_Task input_

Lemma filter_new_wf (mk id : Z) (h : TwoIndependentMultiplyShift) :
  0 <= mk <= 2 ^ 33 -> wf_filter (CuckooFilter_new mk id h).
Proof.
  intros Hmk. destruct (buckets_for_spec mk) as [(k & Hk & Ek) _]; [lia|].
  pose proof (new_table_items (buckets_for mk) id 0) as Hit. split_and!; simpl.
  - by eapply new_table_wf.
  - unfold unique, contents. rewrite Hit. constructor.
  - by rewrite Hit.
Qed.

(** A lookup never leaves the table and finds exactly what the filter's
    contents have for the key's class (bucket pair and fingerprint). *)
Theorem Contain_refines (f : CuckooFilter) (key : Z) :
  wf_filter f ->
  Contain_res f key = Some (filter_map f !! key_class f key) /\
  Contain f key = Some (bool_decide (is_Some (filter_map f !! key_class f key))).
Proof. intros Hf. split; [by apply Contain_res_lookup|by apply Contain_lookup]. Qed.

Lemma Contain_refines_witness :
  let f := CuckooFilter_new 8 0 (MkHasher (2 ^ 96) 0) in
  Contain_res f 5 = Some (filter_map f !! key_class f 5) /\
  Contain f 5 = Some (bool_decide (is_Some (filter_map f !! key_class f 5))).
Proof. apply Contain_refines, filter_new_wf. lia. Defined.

...

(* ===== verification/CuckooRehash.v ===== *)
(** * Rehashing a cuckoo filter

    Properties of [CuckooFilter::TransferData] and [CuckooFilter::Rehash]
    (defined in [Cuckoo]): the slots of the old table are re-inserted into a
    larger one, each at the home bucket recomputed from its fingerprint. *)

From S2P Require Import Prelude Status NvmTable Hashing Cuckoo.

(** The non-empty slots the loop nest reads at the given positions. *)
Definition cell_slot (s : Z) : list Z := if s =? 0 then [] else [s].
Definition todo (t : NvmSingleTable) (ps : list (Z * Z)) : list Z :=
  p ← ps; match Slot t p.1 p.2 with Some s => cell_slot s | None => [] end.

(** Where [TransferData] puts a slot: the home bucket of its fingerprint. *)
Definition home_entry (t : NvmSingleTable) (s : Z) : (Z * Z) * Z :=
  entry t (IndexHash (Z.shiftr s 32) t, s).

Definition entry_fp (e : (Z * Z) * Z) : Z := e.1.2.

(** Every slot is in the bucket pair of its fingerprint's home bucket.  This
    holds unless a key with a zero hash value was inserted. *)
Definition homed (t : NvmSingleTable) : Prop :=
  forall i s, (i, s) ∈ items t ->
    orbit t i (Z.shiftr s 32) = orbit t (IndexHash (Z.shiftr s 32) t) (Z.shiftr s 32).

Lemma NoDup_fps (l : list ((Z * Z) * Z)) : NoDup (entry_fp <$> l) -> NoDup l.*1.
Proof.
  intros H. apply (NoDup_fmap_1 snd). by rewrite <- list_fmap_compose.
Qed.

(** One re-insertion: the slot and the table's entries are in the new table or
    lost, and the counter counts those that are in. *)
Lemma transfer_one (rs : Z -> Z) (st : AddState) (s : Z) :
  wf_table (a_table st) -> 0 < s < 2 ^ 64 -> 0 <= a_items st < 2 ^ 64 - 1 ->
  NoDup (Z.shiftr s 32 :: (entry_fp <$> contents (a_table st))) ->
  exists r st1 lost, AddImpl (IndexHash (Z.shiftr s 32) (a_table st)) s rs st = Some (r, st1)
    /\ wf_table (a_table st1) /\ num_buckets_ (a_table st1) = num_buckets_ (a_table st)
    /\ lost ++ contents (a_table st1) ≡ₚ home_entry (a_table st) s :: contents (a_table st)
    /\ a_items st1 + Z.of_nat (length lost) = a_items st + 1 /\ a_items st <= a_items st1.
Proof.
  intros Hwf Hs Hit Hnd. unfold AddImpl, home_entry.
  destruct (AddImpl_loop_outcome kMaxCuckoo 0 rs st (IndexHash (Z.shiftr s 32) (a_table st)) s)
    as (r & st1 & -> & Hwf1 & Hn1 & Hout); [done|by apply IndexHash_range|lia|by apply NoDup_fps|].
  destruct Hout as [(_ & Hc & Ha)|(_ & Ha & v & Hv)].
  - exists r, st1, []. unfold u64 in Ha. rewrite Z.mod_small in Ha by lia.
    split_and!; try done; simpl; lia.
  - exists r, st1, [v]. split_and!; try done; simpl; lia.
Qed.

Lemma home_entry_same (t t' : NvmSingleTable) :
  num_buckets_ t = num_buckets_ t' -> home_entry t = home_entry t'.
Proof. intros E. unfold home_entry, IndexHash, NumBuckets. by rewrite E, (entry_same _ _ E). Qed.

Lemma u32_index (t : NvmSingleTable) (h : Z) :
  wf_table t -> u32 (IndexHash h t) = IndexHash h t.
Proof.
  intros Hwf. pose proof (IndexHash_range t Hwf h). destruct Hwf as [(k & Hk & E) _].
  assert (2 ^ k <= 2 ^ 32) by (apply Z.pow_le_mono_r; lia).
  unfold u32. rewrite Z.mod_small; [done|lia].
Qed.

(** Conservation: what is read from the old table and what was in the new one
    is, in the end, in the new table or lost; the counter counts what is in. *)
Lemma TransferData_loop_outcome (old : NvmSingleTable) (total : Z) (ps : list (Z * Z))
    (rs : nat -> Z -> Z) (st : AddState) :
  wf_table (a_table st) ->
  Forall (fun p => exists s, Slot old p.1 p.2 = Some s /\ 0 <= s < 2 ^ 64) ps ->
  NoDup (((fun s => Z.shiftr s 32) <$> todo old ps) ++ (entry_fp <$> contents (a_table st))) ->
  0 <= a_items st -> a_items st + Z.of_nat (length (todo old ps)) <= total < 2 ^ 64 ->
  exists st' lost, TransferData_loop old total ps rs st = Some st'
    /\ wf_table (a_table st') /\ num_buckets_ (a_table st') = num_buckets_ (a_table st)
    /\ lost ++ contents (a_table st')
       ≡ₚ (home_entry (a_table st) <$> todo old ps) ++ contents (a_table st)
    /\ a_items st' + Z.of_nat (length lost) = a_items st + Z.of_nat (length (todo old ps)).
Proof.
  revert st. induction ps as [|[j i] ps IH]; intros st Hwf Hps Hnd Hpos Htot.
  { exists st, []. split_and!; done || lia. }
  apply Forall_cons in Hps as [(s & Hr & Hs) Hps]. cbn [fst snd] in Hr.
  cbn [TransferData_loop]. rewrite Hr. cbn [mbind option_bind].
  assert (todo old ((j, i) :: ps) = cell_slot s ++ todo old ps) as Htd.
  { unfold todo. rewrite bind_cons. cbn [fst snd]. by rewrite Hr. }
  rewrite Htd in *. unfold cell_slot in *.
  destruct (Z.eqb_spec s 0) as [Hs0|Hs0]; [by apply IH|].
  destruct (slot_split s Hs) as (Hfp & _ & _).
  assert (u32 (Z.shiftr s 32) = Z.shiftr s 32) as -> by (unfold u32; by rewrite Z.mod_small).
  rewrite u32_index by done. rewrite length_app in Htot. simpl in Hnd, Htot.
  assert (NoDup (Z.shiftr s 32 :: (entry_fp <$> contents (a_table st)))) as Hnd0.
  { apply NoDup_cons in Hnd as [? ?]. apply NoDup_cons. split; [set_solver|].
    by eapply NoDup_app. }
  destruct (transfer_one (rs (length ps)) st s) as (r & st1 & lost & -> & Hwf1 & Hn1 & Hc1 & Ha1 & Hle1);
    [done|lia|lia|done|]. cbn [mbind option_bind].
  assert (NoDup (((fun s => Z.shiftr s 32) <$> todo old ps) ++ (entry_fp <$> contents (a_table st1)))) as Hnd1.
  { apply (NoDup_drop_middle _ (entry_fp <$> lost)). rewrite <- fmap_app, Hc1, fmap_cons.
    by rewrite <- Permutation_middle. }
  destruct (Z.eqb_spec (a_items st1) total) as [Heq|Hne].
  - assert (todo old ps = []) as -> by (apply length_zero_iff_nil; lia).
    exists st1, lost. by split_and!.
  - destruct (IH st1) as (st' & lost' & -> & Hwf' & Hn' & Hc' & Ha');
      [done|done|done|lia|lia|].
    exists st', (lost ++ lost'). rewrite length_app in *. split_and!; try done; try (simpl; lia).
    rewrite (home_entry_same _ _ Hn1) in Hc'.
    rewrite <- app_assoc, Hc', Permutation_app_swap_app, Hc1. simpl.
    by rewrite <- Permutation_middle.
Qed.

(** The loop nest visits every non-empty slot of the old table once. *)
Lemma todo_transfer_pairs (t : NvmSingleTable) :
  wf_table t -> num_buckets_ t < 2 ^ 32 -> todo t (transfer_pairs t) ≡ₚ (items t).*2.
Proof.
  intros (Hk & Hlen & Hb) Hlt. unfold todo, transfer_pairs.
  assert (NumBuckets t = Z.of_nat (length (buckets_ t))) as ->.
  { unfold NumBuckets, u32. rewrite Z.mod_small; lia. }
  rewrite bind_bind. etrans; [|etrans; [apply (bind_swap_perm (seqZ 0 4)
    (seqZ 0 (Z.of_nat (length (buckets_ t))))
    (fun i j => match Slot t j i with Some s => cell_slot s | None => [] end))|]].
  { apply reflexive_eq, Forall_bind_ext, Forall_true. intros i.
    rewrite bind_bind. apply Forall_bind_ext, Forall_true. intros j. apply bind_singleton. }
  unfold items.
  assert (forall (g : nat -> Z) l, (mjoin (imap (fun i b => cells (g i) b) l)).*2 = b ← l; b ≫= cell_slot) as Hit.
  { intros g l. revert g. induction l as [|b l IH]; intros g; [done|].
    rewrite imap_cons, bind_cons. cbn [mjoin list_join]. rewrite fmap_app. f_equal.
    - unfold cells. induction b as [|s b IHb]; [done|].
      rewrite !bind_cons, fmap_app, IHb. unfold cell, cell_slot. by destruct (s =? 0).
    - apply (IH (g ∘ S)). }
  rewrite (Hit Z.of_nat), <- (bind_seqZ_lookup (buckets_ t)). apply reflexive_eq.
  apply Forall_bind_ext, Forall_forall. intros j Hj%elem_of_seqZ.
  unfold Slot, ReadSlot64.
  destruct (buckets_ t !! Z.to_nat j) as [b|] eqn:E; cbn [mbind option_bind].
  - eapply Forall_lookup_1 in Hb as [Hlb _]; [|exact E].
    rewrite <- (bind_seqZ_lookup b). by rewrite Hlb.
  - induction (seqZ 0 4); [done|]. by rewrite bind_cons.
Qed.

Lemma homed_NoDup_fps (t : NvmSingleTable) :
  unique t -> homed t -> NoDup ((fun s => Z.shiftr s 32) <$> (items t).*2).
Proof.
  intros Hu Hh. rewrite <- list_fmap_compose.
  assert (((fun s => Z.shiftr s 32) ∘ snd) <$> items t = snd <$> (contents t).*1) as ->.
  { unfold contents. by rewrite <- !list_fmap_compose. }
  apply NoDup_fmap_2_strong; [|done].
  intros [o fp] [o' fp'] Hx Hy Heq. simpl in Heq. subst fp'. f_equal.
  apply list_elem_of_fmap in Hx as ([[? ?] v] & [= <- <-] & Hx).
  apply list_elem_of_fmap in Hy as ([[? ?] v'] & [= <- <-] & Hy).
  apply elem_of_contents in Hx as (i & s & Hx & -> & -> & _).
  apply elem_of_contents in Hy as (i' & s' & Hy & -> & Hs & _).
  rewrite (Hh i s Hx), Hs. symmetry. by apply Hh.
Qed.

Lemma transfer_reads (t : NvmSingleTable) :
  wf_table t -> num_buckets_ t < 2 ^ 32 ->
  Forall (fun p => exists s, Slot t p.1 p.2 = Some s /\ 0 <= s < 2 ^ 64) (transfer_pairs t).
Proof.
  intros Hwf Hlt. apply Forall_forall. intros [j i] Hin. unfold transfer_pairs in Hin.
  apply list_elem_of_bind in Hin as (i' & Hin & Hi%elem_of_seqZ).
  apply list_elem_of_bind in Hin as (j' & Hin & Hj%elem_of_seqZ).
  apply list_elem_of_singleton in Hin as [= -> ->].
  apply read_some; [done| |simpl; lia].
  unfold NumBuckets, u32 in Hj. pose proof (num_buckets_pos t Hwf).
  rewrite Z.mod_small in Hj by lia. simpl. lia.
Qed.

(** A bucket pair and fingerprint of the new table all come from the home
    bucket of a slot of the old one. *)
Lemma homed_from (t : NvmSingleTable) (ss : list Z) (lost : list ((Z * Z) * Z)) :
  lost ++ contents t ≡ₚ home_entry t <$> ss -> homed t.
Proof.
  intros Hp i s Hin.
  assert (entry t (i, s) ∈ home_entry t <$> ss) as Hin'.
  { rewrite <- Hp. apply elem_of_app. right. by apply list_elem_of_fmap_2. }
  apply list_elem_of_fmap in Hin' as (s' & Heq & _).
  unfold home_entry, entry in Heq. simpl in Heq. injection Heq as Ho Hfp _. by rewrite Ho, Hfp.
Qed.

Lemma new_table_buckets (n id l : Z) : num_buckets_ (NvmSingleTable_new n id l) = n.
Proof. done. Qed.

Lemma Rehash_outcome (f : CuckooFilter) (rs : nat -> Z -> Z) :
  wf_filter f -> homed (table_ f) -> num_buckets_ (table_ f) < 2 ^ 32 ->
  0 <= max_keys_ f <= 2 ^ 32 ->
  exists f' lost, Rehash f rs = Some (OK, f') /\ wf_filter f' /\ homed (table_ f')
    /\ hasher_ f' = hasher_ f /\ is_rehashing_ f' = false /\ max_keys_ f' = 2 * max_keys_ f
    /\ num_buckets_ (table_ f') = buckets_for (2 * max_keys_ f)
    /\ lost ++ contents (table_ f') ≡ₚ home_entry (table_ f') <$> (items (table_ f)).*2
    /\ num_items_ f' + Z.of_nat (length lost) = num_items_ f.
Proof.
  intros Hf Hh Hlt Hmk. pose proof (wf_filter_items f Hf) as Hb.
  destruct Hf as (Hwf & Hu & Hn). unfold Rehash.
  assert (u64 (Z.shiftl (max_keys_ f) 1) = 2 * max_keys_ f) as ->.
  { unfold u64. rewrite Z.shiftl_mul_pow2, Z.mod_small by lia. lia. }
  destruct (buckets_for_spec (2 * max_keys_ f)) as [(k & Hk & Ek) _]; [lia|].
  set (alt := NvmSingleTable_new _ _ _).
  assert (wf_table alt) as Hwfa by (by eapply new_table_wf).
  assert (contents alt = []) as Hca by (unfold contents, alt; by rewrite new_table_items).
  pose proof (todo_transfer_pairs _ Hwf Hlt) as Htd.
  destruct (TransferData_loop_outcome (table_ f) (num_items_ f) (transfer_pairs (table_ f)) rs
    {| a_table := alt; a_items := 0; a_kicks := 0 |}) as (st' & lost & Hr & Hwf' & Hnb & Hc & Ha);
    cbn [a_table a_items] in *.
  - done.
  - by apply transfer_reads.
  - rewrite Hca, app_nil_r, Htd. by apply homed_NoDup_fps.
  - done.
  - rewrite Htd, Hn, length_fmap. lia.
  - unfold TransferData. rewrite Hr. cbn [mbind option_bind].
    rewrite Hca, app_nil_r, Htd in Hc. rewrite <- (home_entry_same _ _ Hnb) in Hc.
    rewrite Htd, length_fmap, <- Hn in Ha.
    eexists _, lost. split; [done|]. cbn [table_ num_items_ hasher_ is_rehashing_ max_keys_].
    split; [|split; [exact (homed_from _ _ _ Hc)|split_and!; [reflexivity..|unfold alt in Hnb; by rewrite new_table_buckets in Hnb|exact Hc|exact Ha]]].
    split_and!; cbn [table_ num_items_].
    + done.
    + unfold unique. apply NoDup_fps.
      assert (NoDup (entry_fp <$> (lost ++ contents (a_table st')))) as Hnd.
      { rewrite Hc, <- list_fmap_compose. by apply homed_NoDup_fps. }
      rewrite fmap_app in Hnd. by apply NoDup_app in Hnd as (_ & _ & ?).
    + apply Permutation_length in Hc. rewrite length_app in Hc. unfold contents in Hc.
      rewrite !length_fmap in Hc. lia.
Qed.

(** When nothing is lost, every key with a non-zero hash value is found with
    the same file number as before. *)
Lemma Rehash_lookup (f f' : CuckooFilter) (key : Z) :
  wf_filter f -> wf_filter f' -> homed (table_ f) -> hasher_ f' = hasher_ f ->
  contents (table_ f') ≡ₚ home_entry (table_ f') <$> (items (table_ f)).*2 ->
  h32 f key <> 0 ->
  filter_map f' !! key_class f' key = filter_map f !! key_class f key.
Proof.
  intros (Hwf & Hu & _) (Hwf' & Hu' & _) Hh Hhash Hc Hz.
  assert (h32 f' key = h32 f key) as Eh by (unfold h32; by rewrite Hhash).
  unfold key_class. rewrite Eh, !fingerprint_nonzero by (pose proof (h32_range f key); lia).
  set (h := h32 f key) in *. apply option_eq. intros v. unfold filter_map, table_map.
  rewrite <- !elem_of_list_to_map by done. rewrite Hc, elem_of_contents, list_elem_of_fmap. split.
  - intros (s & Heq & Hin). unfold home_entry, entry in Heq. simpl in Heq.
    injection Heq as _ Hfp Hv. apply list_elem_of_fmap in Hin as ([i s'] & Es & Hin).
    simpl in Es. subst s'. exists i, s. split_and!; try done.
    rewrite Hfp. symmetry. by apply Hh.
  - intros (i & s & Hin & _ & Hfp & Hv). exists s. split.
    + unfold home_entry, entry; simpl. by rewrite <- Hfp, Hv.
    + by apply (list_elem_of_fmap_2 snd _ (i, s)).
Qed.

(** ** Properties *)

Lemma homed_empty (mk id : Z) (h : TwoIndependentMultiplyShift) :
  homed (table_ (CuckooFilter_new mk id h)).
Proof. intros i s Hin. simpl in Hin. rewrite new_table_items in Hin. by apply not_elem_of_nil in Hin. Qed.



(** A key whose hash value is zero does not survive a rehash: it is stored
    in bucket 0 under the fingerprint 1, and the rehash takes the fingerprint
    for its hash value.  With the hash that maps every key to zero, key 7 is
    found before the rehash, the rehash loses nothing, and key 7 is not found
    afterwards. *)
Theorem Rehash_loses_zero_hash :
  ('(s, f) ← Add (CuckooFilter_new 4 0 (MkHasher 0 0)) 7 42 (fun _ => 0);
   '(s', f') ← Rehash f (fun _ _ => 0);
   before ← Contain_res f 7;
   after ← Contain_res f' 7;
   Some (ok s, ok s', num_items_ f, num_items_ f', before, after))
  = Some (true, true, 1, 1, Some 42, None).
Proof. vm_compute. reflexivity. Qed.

_Activity_
Would you retype exactly the lines above, from the line with "rewrite Htd, length_fmap, <- Hn in Ha." to the line with "eexists _, lost.", with both end lines kept and nothing more?

_Solution for this exercise_
    rewrite Htd, length_fmap, <- Hn in Ha.
    eexists _, lost. split; [done|]. cbn [table_ num_items_ hasher_ is_rehashing_ max_keys_].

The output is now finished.